As her time at Network ends, Campbell noted an element of symmetry. Sixteen years after she assumed her post, she is leaving just as she arrived: around the time of an election.
But the Religious Left was resurgent this time around, and her organization had ample opportunity to push back against the narrative that has irked her since the beginning. Network, sporting a new political arm, bought $50,000’s worth of digital ads to target Catholic voters in swing states such as Florida, Pennsylvania, Michigan, Wisconsin and Arizona.
Their message: calling on Catholics to be “Pope Francis voters” and to cast their ballot by weighing a host of issues — not just abortion. This was in addition to Network town halls dedicated to the idea that Catholics are multi-issue voters.

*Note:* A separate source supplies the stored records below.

Lemma for_each_set_channels (node : nat) (cls : expression_class)
    (channels : list (float * string)) :
  (forall name value, expression_property_error cls name value = None) ->
  forall st : state material_editor,
    for_each channels
      (fun '(color_value, color_channel) =>
         set_expression_property node cls color_channel (MNumber color_value)) st =
      (Ret tt,
       mkState
         (mkMaterialEditor
            (material_calls (host st) ++
               ((fun '(v, channel) => SetExpressionProperty node channel (MNumber v))
                  <$> channels))
            (next_expression (host st))) (output_log st)).
Proof.
  intros Hacc. induction channels as [|[v channel] rest IH]; intros [[calls next] lg].
  - cbn. by rewrite app_nil_r.
  - cbn [for_each]. rewrite bind_run. unfold set_expression_property at 1.
    rewrite Hacc, material_do_run, IH. cbn. by rewrite <- app_assoc.
Qed.

End Materials.

Section Materials.
Context `{MaterialHost}.

(** X19: with an editor that accepts every property, [create_material]
    creates the material and then, for each argument that is not
    [None], one expression: the diffuse texture sample gets at most the
    first three colour values, as R, G and B; the roughness constant
    gets the roughness; the specular constant also gets the roughness
    ([None] when there is none): the value of [specular] itself is
    never handed to the editor. *)
Theorem create_material_calls
    (material_name material_path : string) (diffuse_color : option (list float))
    (roughness specular : option float) (st : state material_editor) :
  (forall cls name value, expression_property_error cls name value = None) ->
  let n0 := next_expression (host st) in
  let n1 := match diffuse_color with Some _ => S n0 | None => n0 end in
  let n2 := match roughness with Some _ => S n1 | None => n1 end in
  let n3 := match specular with Some _ => S n2 | None => n2 end in
  let diffuse_part :=
    match diffuse_color with
    | Some colors => diffuse_calls material_name n0 colors
    | None => []
    end in
  let roughness_part :=
    match roughness with
    | Some r => constant_calls material_name n1 (MNumber r) MP_ROUGHNESS
    | None => []
    end in
  let specular_part :=
    match specular with
    | Some _ =>
        constant_calls material_name n2
          (match roughness with Some r => MNumber r | None => MNone end) MP_SPECULAR
    | None => []
    end in
  create_material material_name material_path diffuse_color roughness specular st =
    (Ret material_name,
     mkState
       (mkMaterialEditor
          (material_calls (host st)
             ++ CreateMaterialAsset material_name material_path
             :: diffuse_part ++ roughness_part ++ specular_part)
          n3)
       (output_log st)) /\
  (forall colors, diffuse_color = Some colors ->
     length diffuse_part = (2 + Nat.min (length colors) 3)%nat).
Proof.
  intros Hacc n0 n1 n2 n3 diffuse_part roughness_part specular_part.
  split.
  - destruct st as [[calls next] lg].
    assert (Hset : forall node cls name value (st : state material_editor),
               set_expression_property node cls name value st =
               material_do (SetExpressionProperty node name value) st).
    { intros. unfold set_expression_property. by rewrite Hacc. }
    unfold create_material.
    subst n0 n1 n2 n3 diffuse_part roughness_part specular_part.
    destruct diffuse_color as [colors|], roughness as [r|], specular as [s|];
      repeat first
        [ rewrite (for_each_set_channels _ MaterialExpressionTextureSample _
                     (Hacc MaterialExpressionTextureSample))
        | rewrite Hset
        | rewrite material_do_run
        | rewrite create_material_expression_run
        | rewrite bind_run
        | progress cbn [mret M_ret] ];
      unfold zip_rgb, diffuse_calls, constant_calls;
      cbn [host material_calls next_expression output_log mret M_ret app];
      repeat first [rewrite <- app_assoc | progress cbn [app]];
      rewrite ?app_nil_r; reflexivity.
  - intros colors ->. subst diffuse_part. unfold diffuse_calls.
    cbn [length]. rewrite length_app, length_fmap, length_zip. cbn [length]. lia.
Qed.

End Materials.

Lemma permissive_material_accepts (cls : expression_class) (name : string)
    (value : material_value) :
  expression_property_error cls name value = None.
Proof. reflexivity. Qed.

Lemma create_material_calls_witness :
  (create_material "M_Wood" "/Game/Materials" None None (Some 0.5%float)
     (mkState (mkMaterialEditor [] 0) [])).1 = Ret "M_Wood" /\
  material_calls
    (host (create_material "M_Wood" "/Game/Materials" None None (Some 0.5%float)
             (mkState (mkMaterialEditor [] 0) [])).2) =
    [CreateMaterialAsset "M_Wood" "/Game/Materials";
     CreateMaterialExpression "M_Wood" MaterialExpressionConstant 0 0;
     SetExpressionProperty 0 "R" MNone;
     ConnectMaterialProperty 0 EmptyString MP_SPECULAR].
Proof.
  destruct (create_material_calls "M_Wood" "/Game/Materials" None None (Some 0.5%float)
              (mkState (mkMaterialEditor [] 0) []) permissive_material_accepts)
    as [Hrun _].
  rewrite Hrun. by split.
Defined.

(** ** The engine version *)

Lemma chars_app (a b : string) :
  String.list_ascii_of_string (a +:+ b) =
    String.list_ascii_of_string a ++ String.list_ascii_of_string b.
Proof. induction a as [|c a IH]; [done|]. cbn. by rewrite <- IH. Qed.

Lemma prefix_app (s r : string) : String.prefix s (s +:+ r) = true.
Proof.
  induction s as [|c s IH]; [by destruct r|].
  change (String c s +:+ r) with (String c (s +:+ r)). cbn [String.prefix].
  destruct (ascii_dec c c); [exact IH | done].
Qed.

Lemma prefix_other_head (c0 x : ascii) (sep' s : string) :
  x <> c0 -> String.prefix (String c0 sep') (String x s) = false.
Proof. intros Hx. cbn. by destruct (ascii_dec c0 x) as [->|]. Qed.

Section Split.
Variables (c0 : ascii) (sep' : string).
Let sep := String c0 sep'.

Lemma py_split_go_skip (passed rest current : string) :
  py_split_go sep (passed +:+ rest) (String.length passed) current =
    py_split_go sep rest 0 current.
Proof.
  induction passed as [|x passed IH]; [done|]. exact IH.
Qed.

Lemma py_split_go_no_sep (a : string) : forall current,
  c0 ∉ String.list_ascii_of_string a ->
  py_split_go sep a 0 current = [current +:+ a].
Proof.
  induction a as [|x a IH]; intros current Ha.
  - cbn [py_split_go]. by rewrite string_app_empty_r.
  - cbn [py_split_go]. cbn in Ha. apply not_elem_of_cons in Ha as [Hx Ha].
    unfold sep. rewrite prefix_other_head by done.
    fold sep. rewrite IH by done. by rewrite string_app_assoc.
Qed.

Lemma py_split_go_sep (a rest : string) : forall current,
  c0 ∉ String.list_ascii_of_string a ->
  py_split_go sep (a +:+ sep +:+ rest) 0 current =
    (current +:+ a) :: py_split_go sep rest 0 EmptyString.
Proof.
  induction a as [|x a IH]; intros current Ha.
  - change (EmptyString +:+ sep +:+ rest) with (String c0 (sep' +:+ rest)).
    cbn [py_split_go].
    change (String c0 (sep' +:+ rest)) with (sep +:+ rest).
    rewrite prefix_app, string_app_empty_r.
    change (String.length sep - 1)%nat with (String.length sep' - 0)%nat.
    by rewrite Nat.sub_0_r, py_split_go_skip.
  - change (String x a +:+ sep +:+ rest) with (String x (a +:+ sep +:+ rest)).
    cbn [py_split_go]. cbn in Ha. apply not_elem_of_cons in Ha as [Hx Ha].
    unfold sep at 1. rewrite prefix_other_head by done.
    rewrite IH by done. by rewrite string_app_assoc.
Qed.

End Split.

(** [split] undoes [join] on pieces that do not hold the separator. *)
Lemma py_split_join (c0 : ascii) (pieces : list string) :
  pieces <> [] ->
  Forall (fun p => c0 ∉ String.list_ascii_of_string p) pieces ->
  py_split (String c0 EmptyString) (py_join (String c0 EmptyString) pieces) = pieces.
Proof.
  intros Hne Hall. unfold py_split.
  induction Hall as [|p rest Hp Hrest IH]; [done|].
  destruct rest as [|p2 rest].
  - cbn [py_join]. by rewrite py_split_go_no_sep.
  - change (py_join (String c0 EmptyString) (p :: p2 :: rest))
      with (p +:+ String c0 EmptyString +:+ py_join (String c0 EmptyString) (p2 :: rest)).
    rewrite py_split_go_sep by done. by rewrite IH.
Qed.

Lemma map_result_Forall2 {A B} (f : A -> result B) (l : list A) (ys : list B) :
  Forall2 (fun x y => f x = Ret y) l ys -> map_result f l = Ret ys.
Proof.
  induction 1 as [|x y l ys Hxy _ IH]; [done|].
  cbn [map_result]. by rewrite Hxy, IH.
Qed.

Lemma chars_join_free (c : ascii) (pieces : list string) :
  c <> "."%char ->
  Forall (fun p => c ∉ String.list_ascii_of_string p) pieces ->
  c ∉ String.list_ascii_of_string (py_join "." pieces).
Proof.
  intros Hc Hall. induction Hall as [|p rest Hp Hrest IH].
  - by apply not_elem_of_nil.
  - destruct rest as [|p2 rest]; [done|].
    change (py_join "." (p :: p2 :: rest)) with (p +:+ "." +:+ py_join "." (p2 :: rest)).
    rewrite !chars_app, !not_elem_of_app. split; [done|]. split; [|done].
    cbn. rewrite not_elem_of_cons. split; [done | by apply not_elem_of_nil].
Qed.

(** X20: for an engine version name of the form
    [a.b. ... .c-build+++branch], whose dotted pieces hold none of
    ['.'], ['-'], ['+'] and whose build holds no ['-'] and no ['+'],
    [get_unreal_version] returns the integers of the dotted pieces, in
    order, followed by the integer of the build; whatever follows
    ['+++'] is ignored. *)
Theorem get_unreal_version_parses
    {W : Type} `{EngineHost W} (st : state W) (pieces : list string)
    (build branch : string) (numbers : list Z) (extra : Z) :
  get_engine_version (host st) =
    py_join "." pieces +:+ "-" +:+ build +:+ "+++" +:+ branch ->
  pieces <> [] ->
  Forall (fun p => forall c, c ∈ ["."; "-"; "+"]%char ->
                             c ∉ String.list_ascii_of_string p) pieces ->
  (forall c, c ∈ ["-"; "+"]%char -> c ∉ String.list_ascii_of_string build) ->
  Forall2 (fun p n => py_int p = Ret n) pieces numbers ->
  py_int build = Ret extra ->
  get_unreal_version st = (Ret (numbers ++ [extra]), st).
Proof.
  intros Hname Hne Hpieces Hbuild Hnumbers Hextra.
  assert (Hfree : forall c, c ∈ ["."; "-"; "+"]%char ->
            Forall (fun p => c ∉ String.list_ascii_of_string p) pieces).
  { intros c Hc. eapply Forall_impl; [exact Hpieces|]. intros p Hp. by apply Hp. }
  set (main := py_join "." pieces +:+ "-" +:+ build).
  assert (Hplus : "+"%char ∉ String.list_ascii_of_string main).
  { unfold main. rewrite !chars_app, !not_elem_of_app. split_and!.
    - apply chars_join_free; [done|]. apply Hfree. set_solver.
    - cbn. rewrite not_elem_of_cons. split; [done | by apply not_elem_of_nil].
    - apply Hbuild. set_solver. }
  assert (Hminus : "-"%char ∉ String.list_ascii_of_string (py_join "." pieces)).
  { apply chars_join_free; [done|]. apply Hfree. set_solver. }
  assert (Hsplit1 : py_split "+++" (get_engine_version (host st)) =
                    main :: py_split "+++" branch).
  { rewrite Hname. unfold py_split.
    replace (py_join "." pieces +:+ "-" +:+ build +:+ "+++" +:+ branch)
      with (main +:+ "+++" +:+ branch)
      by (unfold main; by rewrite !string_app_assoc).
    by rewrite (py_split_go_sep "+"%char "++" main branch EmptyString Hplus). }
  assert (Hsplit2 : py_split "-" main = [py_join "." pieces; build]).
  { unfold py_split, main.
    rewrite (py_split_go_sep "-"%char EmptyString _ build EmptyString Hminus).
    rewrite (py_split_go_no_sep "-"%char EmptyString build) by (apply Hbuild; set_solver).
    done. }
  assert (Hsplit3 : py_split "." (py_join "." pieces) = pieces).
  { apply (py_split_join "."%char); [done|]. apply Hfree. set_solver. }
  unfold get_unreal_version, get_unreal_version_name, query_host, lift_result.
  rewrite bind_run, bind_run, Hsplit1.
  rewrite (getitem_nonneg _ 0 main) by done.
  rewrite bind_run, Hsplit2.
  assert (Py.getitem [py_join "." pieces; build] 0 = Ret (py_join "." pieces)) as ->
    by reflexivity.
  rewrite bind_run.
  assert (Py.getitem [py_join "." pieces; build] (-1) = Ret build) as -> by reflexivity.
  rewrite bind_run, Hsplit3, (map_result_Forall2 _ _ _ Hnumbers).
  by rewrite bind_run, Hextra.
Qed.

“(The media) has begun to engage the simplistic lie that we are single-issue voters,” she said. “It’s gotten some traction … it’s becoming a little more public.”
And unlike 2004, the liberal Catholics didn’t lose. Biden won the presidency after waging a campaign that was unapologetic about his Catholicism, and he managed essentially to split the Catholic vote with Donald Trump overall — an improvement over Kerry’s numbers in 2004.
Campbell said she’s sad to leave Network, likening it to the biblical story of Moses remaining on the mountain instead of following the Israelites into the Promised Land. Even so, she looks forward to a pending sabbatical, hinting that she’s likely not done with advocacy just yet and expressing optimism about Network’s future.
“I think a sign that it’s the right time is that it’s kind of exciting,” she said. “I’m excited to see what it will do next.”
Asked if, looking back, she would do anything differently, Campbell explained that her spiritual practices — especially her engagement with the Holy Spirit, which she said has guided her work and life — give her a sense of peace about it all.
“It goes back to my basic spiritual life of no fear, no grasping, no holding on,” she said. “If I held on to stuff, then I don’t trust the spirit to be present in whatever it is, whatever harebrained scheme I’m in the middle of.”